In a research report released Friday, he assumed the coverage of six companies within the sector, which he emphasized will be transformed byRogers Communications Inc.’s proposed acquisition of Shaw Communications Inc. , pointing to the “impact on future market dynamics, regulatory reviews, spectrum auctions and further M&A in the sector.”
“The major regulatory reviews currently underway have the potential to shape the industry for several years — a risk we believe is relatively well understood by the market,” he said. “These reviews are designed to assess whether it should be mandatory (and at what price) for wireless and wireline facilities-based network operators to provide access and capacity to operators that do not own networks. The CRTC’s decisions, which are expected to be published in 2021, are difficult to predict given the complex nature of the reviews. However, we believe the crucial role telecommunications networks have played amid the pandemic has likely improved the regulator’s view of the current framework—hence, reducing the likelihood of major changes.”
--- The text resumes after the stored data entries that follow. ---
(* ===== verification/Session.v ===== *)
(** * pkg/wgturnsrv/session.go: one client's streams on one backend

    The state of a [session] and its operations; connections are identified
    by number, as the program compares them by pointer.  The interleavings of
    these operations with the server's session map are in Server.v. *)

From S2P Require Import Prelude RoundRobin.

Definition readBufSize : nat := 1600.

Record streamEntry := mkStream { se_id : byte; se_conn : nat }.

#[global] Instance streamEntry_eq_dec : EqDecision streamEntry.
Proof. solve_decision. Defined.

(** [s_backendCloses] counts the [Close] calls made on the session's backend
    connection. *)
Record session := mkSession {
  s_id : bytes;
  s_streams : list streamEntry;
  s_rrCounter : Z;
  s_terminated : bool;
  s_cancelled : bool;
  s_backendCloses : nat }.

Definition newSession (id : bytes) : session := mkSession id [] 0 false false 0.

Definition set_streams (s : session) (l : list streamEntry) : session :=
  mkSession (s_id s) l (s_rrCounter s) (s_terminated s) (s_cancelled s) (s_backendCloses s).

(** The critical section of [addStream]: replace the connection of an existing
    slot, else append. *)
Fixpoint put_stream (l : list streamEntry) (streamID : byte) (conn : nat)
    : list streamEntry * option nat :=
  match l with
  | [] => ([mkStream streamID conn], None)
  | e :: l =>
      if Byte.eqb (se_id e) streamID
      then (mkStream (se_id e) conn :: l, Some (se_conn e))
      else let '(l, d) := put_stream l streamID conn in (e :: l, d)
  end.

Definition insertStream (s : session) (streamID : byte) (conn : nat) : session * option nat :=
  let '(l, displaced) := put_stream (s_streams s) streamID conn in (set_streams s l, displaced).

(** [addStream], run without interruption. *)
Definition addStream (s : session) (streamID : byte) (conn : nat)
    : session * (option nat * bool) :=
  if s_terminated s then (s, (None, false))
  else let '(s, displaced) := insertStream s streamID conn in (s, (displaced, true)).

(** Order-preserving delete of the first entry holding this very connection. *)
Fixpoint del_stream (l : list streamEntry) (streamID : byte) (conn : nat) : list streamEntry :=
  match l with
  | [] => []
  | e :: l =>
      if (negb (Byte.eqb (se_id e) streamID) || negb (se_conn e =? conn)%nat)%bool
      then e :: del_stream l streamID conn
      else l
  end.

Definition removeStream (s : session) (streamID : byte) (conn : nat) : session * bool :=
  let s := set_streams s (del_stream (s_streams s) streamID conn) in
  (s, match s_streams s with [] => true | _ => false end).

Definition snapshotStreams (s : session) : list streamEntry := s_streams s.
Definition streamCount (s : session) : nat := length (s_streams s).

(** One packet from the backend in [runBackend]: the buffer keeps its first
    [readBufSize] bytes, and the round-robin index picks the stream.
    [int(s.rrCounter.Add(1)-1) % len(streams)]: a negative remainder makes the
    indexing panic. *)
Inductive dispatched :=
| Dropped
| Sent (conn : nat) (pkt : bytes)
| IndexPanic.
(* ===== verification/Server.v ===== *)
(** * pkg/wgturnsrv/server.go: sessions, handlers and their interleavings

    The server's goroutines as threads over a shared state.  A thread's
    program counter says where in [handleConn], [runBackend], [terminate] or
    [Stop] it is; [tstep] runs one atomic section of it (one lock region, one
    atomic operation, one I/O call).  [reach] closes this under every
    interleaving, the arrival of connections and calls of [Stop] included.
    The outcome of the I/O call of a step is its argument. *)

From S2P Require Import Prelude GoStrings GoErrors Encoding Framing Session.

(** ** Configuration *)

Definition DefaultHandshakeTimeout : Z := 30 * Second.
Definition DefaultStreamReadTimeout : Z := 5 * Minute.
Definition DefaultBackendWriteTimeout : Z := 5 * Second.

(** [Backend] and [Logger] are interfaces: what counts is whether they are
    nil. *)
Record Config := mkConfig {
  ListenAddr : bytes;
  has_Backend : bool;
  has_Logger : bool;
  HandshakeTimeout : Z;
  StreamReadTimeout : Z;
  BackendWriteTimeout : Z }.

Inductive config_error := ListenAddrRequired | BackendRequired.

Definition validate (c : Config) : result config_error unit :=
  guard negb (ListenAddr c =s? []) else ListenAddrRequired in
  guard has_Backend c else BackendRequired in
  Ok tt.

Definition withDefaults (c : Config) : Config :=
  mkConfig (ListenAddr c) (has_Backend c) true
    (if (HandshakeTimeout c <=? 0)%Z then DefaultHandshakeTimeout else HandshakeTimeout c)
    (if (StreamReadTimeout c <=? 0)%Z then DefaultStreamReadTimeout else StreamReadTimeout c)
    (if (BackendWriteTimeout c <=? 0)%Z then DefaultBackendWriteTimeout else BackendWriteTimeout c).

(** ** The shared state *)

Inductive lifecycle := StateNew | StateStarted | StateStopped.

(** Sessions live in a heap, the map holds references to them.
    [sv_listening]: the listener is open; [sv_accepted]: how many connections
    it has returned, which numbers them. *)
Record server := mkServer {
  sv_state : lifecycle;
  sv_listening : bool;
  sv_accepted : nat;
  sv_sessions : gmap bytes nat;   (* session id -> session *)
  sv_heap : list session;
  sv_closed : gset nat }.         (* closed connections *)

Definition set_state (σ : server) st : server :=
  mkServer st (sv_listening σ) (sv_accepted σ) (sv_sessions σ) (sv_heap σ) (sv_closed σ).
Definition set_listening (σ : server) b : server :=
  mkServer (sv_state σ) b (sv_accepted σ) (sv_sessions σ) (sv_heap σ) (sv_closed σ).
Definition set_accepted (σ : server) n : server :=
  mkServer (sv_state σ) (sv_listening σ) n (sv_sessions σ) (sv_heap σ) (sv_closed σ).
Definition set_sessions (σ : server) m : server :=
  mkServer (sv_state σ) (sv_listening σ) (sv_accepted σ) m (sv_heap σ) (sv_closed σ).
Definition set_heap (σ : server) h : server :=
  mkServer (sv_state σ) (sv_listening σ) (sv_accepted σ) (sv_sessions σ) h (sv_closed σ).
Definition close_conns (σ : server) (cs : list nat) : server :=
  mkServer (sv_state σ) (sv_listening σ) (sv_accepted σ) (sv_sessions σ) (sv_heap σ)
    (list_to_set cs ∪ sv_closed σ).

(** ** Threads *)

Inductive phase := PCas | PClose | PRemove | PStreams.

#[global] Instance phase_eq_dec : EqDecision phase.
Proof. solve_decision. Defined.

(** What a thread does after [terminate] returns. *)
Inductive cont :=
| KDone
| KExit (id : byte) (conn : nat)      (* leave [runStream] *)
| KStop (rest : list nat).            (* next session of [Stop] *)

(** What a connection will deliver: see [read_event]. *)
Abbreviation wire := (list (read_event unit)).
Despite the uncertainty brought on by the Rogers-Shaw deal and also pointing to the possible disruptions brought on by the acceleration of 5G and network convergence, the analyst sees the sector as “attractive” for investors.
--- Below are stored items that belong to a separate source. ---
(** The body of the loop of [parseConf]. *)
Definition parse_line (s : confState * section) (line : bytes) : result conf_error (confState * section) :=
  let '(st, cur) := s in
  let trimmed := TrimSpace line in
  match header_name trimmed with
  | Some name =>
      let st := flushPeer st cur in
      if name =s? "interface" then Ok (add_header st line, sectionInterface)
      else if name =s? "peer" then Ok (st, sectionPeer (mkPeer [] [] [] [] [line]))
      else Ok (add_header st line, sectionNone)
  | None =>
      match cur, cut_prefix nameTag trimmed with
      | sectionPeer p, Some rest =>
          Ok (st, sectionPeer (mkPeer (TrimSpace rest) (PublicKey p) (PresharedKey p) (AllowedIPs p)
                                 (rawLines p ++ [line])))
      | _, _ =>
          if (trimmed =s? []) || HasPrefix trimmed "#" || HasPrefix trimmed ";" then Ok (keep st cur line)
          else match IndexByte trimmed "=" with
               | None => Ok (keep st cur line)
               | Some eq =>
                   let key := ToLower (TrimSpace (take eq trimmed)) in
                   let val := TrimSpace (drop (S eq) trimmed) in
                   key_line st cur line key val
               end
      end
  end.

Fixpoint parse_lines (s : confState * section) (ls : list bytes) : result conf_error (confState * section) :=
  match ls with
  | [] => Ok s
  | l :: ls => let* s := parse_line s l in parse_lines s ls
  end.

Definition no_conf : confState := mkConf [] [] [].
Definition max_line : Z := 1024 * 1024.

Definition parseConf (text : bytes) : result conf_error confState :=
  let '(lines, too_long) := scan_lines max_line text in
  let* s := parse_lines (no_conf, sectionNone) lines in
  guard negb too_long else ReadTooLong in
  let '(st, cur) := s in Ok (flushPeer st cur).

(** ** Printing *)

Definition prefix_list (l : list Prefix) : bytes := Join (map Prefix_String l) ", ".

(** The key lines of a peer block: [formatPeer] and [strippedConf] share
    them. *)
Definition key_lines (p : Peer) : list bytes :=
  ["PublicKey = " ++ PublicKey p] ++
  (if PresharedKey p =s? [] then [] else ["PresharedKey = " ++ PresharedKey p]) ++
  match AllowedIPs p with [] => [] | l => ["AllowedIPs = " ++ prefix_list l] end.

Definition formatPeer (p : Peer) : list bytes :=
  [[]; "[Peer]"%go] ++ (if Name p =s? [] then [] else [nameTag ++ " " ++ Name p]) ++ key_lines p.

Definition peer_block (p : Peer) : list bytes :=
  match rawLines p with [] => formatPeer p | l => l end.

Definition conf_lines (st : confState) : list bytes := header st ++ concat (map peer_block (peers st)).

Definition writeConf (st : confState) : bytes := unlines (conf_lines st).

Definition strippedConf (st : confState) : bytes :=
  unlines (["[Interface]"%go; "PrivateKey = " ++ privateKey st] ++
           List.filter (fun l => HasPrefix (ToLower (TrimSpace l)) "listenport") (header st) ++
           concat (map (fun p => [[]; "[Peer]"%go] ++ key_lines p) (peers st))).

(** ** Keys *)

(** X25519's and the random source's failures. *)
Inductive keys_error := RandFailed (e : error) | DeriveFailed (e : error) | DecodeKey | KeyLength (n : nat).

(** The scalar's clamping: bytes 0 and 31. *)
Definition clamp_at (i : nat) (b : byte) : byte :=
  let v := byte_val b in
  match i with
  | 0%nat => byte_of_Z (Z.land v 248)
  | 31%nat => byte_of_Z (Z.lor (Z.land v 127) 64)
  | _ => b
  end.
Definition clamp (sk : bytes) : bytes := imap clamp_at sk.

Section Keys.
Context (X25519 : bytes -> result error bytes).

(** [rand] is what [crypto/rand] answers. *)
Definition GenerateKeypair (rand : result error bytes) : result keys_error (bytes * bytes) :=
let* sk := rwrap RandFailed rand in
let sk := clamp sk in
let* pk := rwrap DeriveFailed (X25519 sk) in
Ok (b64_encode StdEncoding sk, b64_encode StdEncoding pk).

Definition GeneratePresharedKey (rand : result error bytes) : result keys_error bytes :=
let* psk := rwrap RandFailed rand in Ok (b64_encode StdEncoding psk).

Definition PublicKeyFor (priv : bytes) : result keys_error bytes :=
match b64_decode StdEncoding priv with
| None => Err DecodeKey
| Some sk =>
    guard (length sk =? 32)%nat else KeyLength (length sk) in
    let* pk := rwrap DeriveFailed (X25519 sk) in Ok (b64_encode StdEncoding pk)
end.
End Keys.

(** ** The server *)

Record Server := mkServer {
  has_ConfPath : bool;
  Subnet : Prefix;
  ServerAddress : Addr;
  srv_Endpoint : bytes;
  srv_AllowedIPs : list Prefix;
  srv_DNS : list Addr;
  srv_MTU : Z;
  srv_PersistentKeepalive : Z }.

Definition NewServer (s : Server) : Server :=
  let subnet := if Prefix_IsValid (Subnet s) then Subnet s else mkPrefix (Addr4 0x0a070000) 24 in
  mkServer (has_ConfPath s) subnet
    (if Addr_IsValid (ServerAddress s) then ServerAddress s else Next (pf_addr (Masked subnet)))
    (srv_Endpoint s)
    (match srv_AllowedIPs s with [] => [mkPrefix (Addr4 0) 0] | l => l end)
    (srv_DNS s) (srv_MTU s) (srv_PersistentKeepalive s).

Inductive admin_error :=
| NameRequired | ConfPathRequired | OpenConf (e : error) | ConfRefused (e : conf_error) | NoPrivateKey
| ErrPeerExists (name : bytes) | ErrPeerNotFound (name : bytes)
| DeriveServer (e : keys_error) | KeyFailed (e : keys_error) | AllocFailed (e : alloc_error)
| WriteFailed (e : error) | SyncFailed (e : error).

(** The file at [ConfPath], or what opening it fails with, and the text the
    interface was last synchronised with. *)
Record world := mkWorld { w_conf : result error bytes; w_live : option bytes }.

Definition readState (s : Server) (w : world) : result admin_error confState :=
  guard has_ConfPath s else ConfPathRequired in
  let* text := rwrap OpenConf (w_conf w) in
  let* st := rwrap ConfRefused (parseConf text) in
  guard negb (privateKey st =s? []) else NoPrivateKey in
  Ok st.

(** [writeState]: a new file renamed over the old one, or a failure before
    the rename, [fails], that leaves the old one. *)
Definition writeState (w : world) (st : confState) (fails : option error) : world * option admin_error :=
  match fails with
  | Some e => (w, Some (WriteFailed e))
  | None => (mkWorld (Ok (writeConf st)) (w_live w), None)
  end.

(** [sync]: the command is given the stripped configuration. *)
Definition sync (w : world) (st : confState) (fails : option error) : world * option admin_error :=
  match fails with
  | Some e => (w, Some (SyncFailed e))
  | None => (mkWorld (w_conf w) (Some (strippedConf st)), None)
  end.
“Overall, we estimate the sector is cheap at current levels for the following reasons. (1) We believe current sector valuations are not reflective of current low interest rates, which we believe favour capital-intensive companies with elevated yields, such as the telecom sector. (2) We believe the positioning of the sector vis--vis regulators has improved during the pandemic, which could lead to improved telecom valuations vs the rest of the market, in our view,” he said.
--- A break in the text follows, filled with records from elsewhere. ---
Lemma fetchTurn_cause E callID tr0 u g e e' :
  fetchTurn Quote E callID [] = (tr0 ++ [Posted u g], Err e') ->
  post Quote (e_http E tr0 u g) = Err (Plain e) -> same_cause e e'.
Proof.
  intros H He. unfold fetchTurn in H. rewrite then_io_eq in H. cbn [posting fst snd app] in H.
  assert (forall tr1 u1 g1 pre (e1 : vk_error),
    tr1 ++ [Posted u1 g1] = tr0 ++ [Posted u g] -> post Quote (e_http E tr1 u1 g1) = Err e1 ->
    same_cause e (step_error pre e1)) as Hstop.
  { intros tr1 u1 g1 pre e1 Heq Hp. apply app_inj_tail in Heq as [<- Heq]. injection Heq as <- <-.
    rewrite He in Hp. injection Hp as <-. apply same_cause_wrap. }
  assert (forall tr1 u1 g1 resp, tr1 ++ [Posted u1 g1] = tr0 ++ [Posted u g] ->
    post Quote (e_http E tr1 u1 g1) = Ok resp -> False) as Hgo.
  { intros tr1 u1 g1 resp Heq Hp. apply app_inj_tail in Heq as [<- Heq]. injection Heq as <- <-. congruence. }
  destruct (post Quote (e_http E [] _ _)) as [resp1|e1] eqn:E1; cbn [rwrap stop_or] in H.
  2:{ injection H as H <-. apply (Hstop [] (step1_url E) (step1_form E)); done. }
  destruct (digString resp1 _) as [token1|e1]; cbn [rwrap stop_or] in H.
  2:{ injection H as H _. exfalso. by apply (Hgo [] (step1_url E) (step1_form E) resp1). }
  rewrite then_io_eq in H. cbn [posting fst snd app] in H. rewrite then_io_eq in H.
  destruct (step3 _ _ _ _ _ _ _) as [tr3 r3] eqn:E3. cbn [fst snd] in H.
  destruct r3 as [resp3|e3]; cbn [stop_or] in H.
  2:{ injection H as -> <-. apply (step3_cause _ _ _ _ _ _ _ _ _ e) in E3 as ->; [|by left|done].
      apply same_cause_wrap. }
  destruct (digString resp3 _) as [token2|e3]; cbn [rwrap stop_or] in H.
  2:{ apply step3_token in E3 as (tr1 & f1 & -> & Hp). injection H as H _. exfalso. by eapply Hgo. }
  rewrite then_io_eq in H. cbn [posting fst snd] in H.
  destruct (post Quote (e_http E tr3 _ _)) as [resp4|e4] eqn:E4; cbn [rwrap stop_or] in H.
  2:{ injection H as H <-. by apply (Hstop tr3 (ok_url E) (step4_form E)). }
  destruct (digString resp4 _) as [key|e4]; cbn [rwrap stop_or] in H.
  2:{ injection H as H _. exfalso. by eapply Hgo. }
  rewrite then_io_eq in H. cbn [posting fst snd] in H.
  destruct (post Quote (e_http E (tr3 ++ _) _ _)) as [resp5|e5] eqn:E5; cbn [rwrap stop_or] in H.
  - injection H as H _. exfalso. by eapply Hgo.
  - injection H as H <-. by eapply Hstop.
Qed.
End Fetch_correct.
“While several regulatory reviews are ongoing, we believe regulators now have a more positive opinion of the companies in the sector following their accommodative response during the pandemic. We also believe regulators see the current framework more favourably as it produced highly resilient networks, which was evident in their stable performance despite the massive migration to work-from-home. (3) Canadian companies have maintained ownership of their wireless towers — highly strategic assets — which not all international peers have elected to do. Infrastructure assets (such as towers) are in great demand by money managers and, therefore, command very high valuations due to the stability of their cash generation; we believe the sector’s valuation does not fully reflect this. (4) In our view, access to quality broadband is now higher on the scale of staple products for households since the pandemic started, which we believe reduces the downside risk in the sector. Moreover, we believe surprises related to the pandemic are mostly in the rearview mirror, as only a small percentage of the industry’s revenue is still contingent on the full reopening of the economy (live sports and wireless roaming revenue). Most companies in the sector have provided guidance for 2021, which speaks to the relatively high visibility the telecom business provides in the current environment.”
Mr. Dubreuil assumed coverage of these companies in order of preference:
1. Telus Corp. with a “buy” rating and $30 target. The average on the Street is $28.75, according to Refinitiv data.
“In our view, the recent increase in T’s valuation does not fully capture the additional value the company offers to shareholders through its large exposure to wireless and ownership of attractive growth platforms,” he said. “We believe the strong and forward-looking management team has positioned the company for long-term robust growth in connectivity, IT, health and agriculture, in addition to potential capex reductions.”